**Brief**
Beginning with the line containing "(fun x y =>" and ending with the last line of the records, set down every line exactly.

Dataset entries

────────────────

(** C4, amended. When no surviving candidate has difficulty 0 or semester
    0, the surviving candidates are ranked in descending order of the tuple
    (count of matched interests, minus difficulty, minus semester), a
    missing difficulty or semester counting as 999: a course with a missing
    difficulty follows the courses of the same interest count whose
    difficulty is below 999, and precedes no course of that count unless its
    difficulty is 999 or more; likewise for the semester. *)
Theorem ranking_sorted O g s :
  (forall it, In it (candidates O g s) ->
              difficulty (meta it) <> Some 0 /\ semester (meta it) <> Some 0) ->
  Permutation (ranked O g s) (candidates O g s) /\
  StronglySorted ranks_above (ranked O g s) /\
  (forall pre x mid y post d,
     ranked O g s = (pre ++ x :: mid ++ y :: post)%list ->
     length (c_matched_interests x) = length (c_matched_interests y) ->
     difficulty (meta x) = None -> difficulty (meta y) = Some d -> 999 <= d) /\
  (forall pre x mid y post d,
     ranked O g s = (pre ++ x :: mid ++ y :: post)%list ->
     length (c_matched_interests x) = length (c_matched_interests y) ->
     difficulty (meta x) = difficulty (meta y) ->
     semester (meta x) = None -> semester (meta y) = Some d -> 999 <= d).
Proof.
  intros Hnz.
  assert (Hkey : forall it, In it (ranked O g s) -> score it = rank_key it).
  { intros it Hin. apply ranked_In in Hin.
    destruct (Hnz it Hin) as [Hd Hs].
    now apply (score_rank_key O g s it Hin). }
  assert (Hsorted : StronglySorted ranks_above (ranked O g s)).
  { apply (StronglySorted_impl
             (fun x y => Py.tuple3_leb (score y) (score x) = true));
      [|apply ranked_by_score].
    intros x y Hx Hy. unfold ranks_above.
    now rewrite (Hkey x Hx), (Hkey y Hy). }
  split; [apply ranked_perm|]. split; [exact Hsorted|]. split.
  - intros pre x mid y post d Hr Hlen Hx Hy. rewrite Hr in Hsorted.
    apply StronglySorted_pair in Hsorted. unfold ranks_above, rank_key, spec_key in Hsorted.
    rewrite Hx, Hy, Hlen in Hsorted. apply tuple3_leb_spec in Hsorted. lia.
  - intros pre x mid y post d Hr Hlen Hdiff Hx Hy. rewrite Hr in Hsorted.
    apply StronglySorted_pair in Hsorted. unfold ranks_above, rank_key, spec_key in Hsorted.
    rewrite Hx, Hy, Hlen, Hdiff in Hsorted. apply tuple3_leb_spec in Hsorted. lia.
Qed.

────────────────

**Response below**
             (fun x y => Py.tuple3_leb (score y) (score x) = true));
      [|apply ranked_by_score].
    intros x y Hx Hy. unfold ranks_above.
    now rewrite (Hkey x Hx), (Hkey y Hy). }
  split; [apply ranked_perm|]. split; [exact Hsorted|]. split.
  - intros pre x mid y post d Hr Hlen Hx Hy. rewrite Hr in Hsorted.
    apply StronglySorted_pair in Hsorted. unfold ranks_above, rank_key, spec_key in Hsorted.
    rewrite Hx, Hy, Hlen in Hsorted. apply tuple3_leb_spec in Hsorted. lia.
  - intros pre x mid y post d Hr Hlen Hdiff Hx Hy. rewrite Hr in Hsorted.
    apply StronglySorted_pair in Hsorted. unfold ranks_above, rank_key, spec_key in Hsorted.
    rewrite Hx, Hy, Hlen, Hdiff in Hsorted. apply tuple3_leb_spec in Hsorted. lia.
Qed.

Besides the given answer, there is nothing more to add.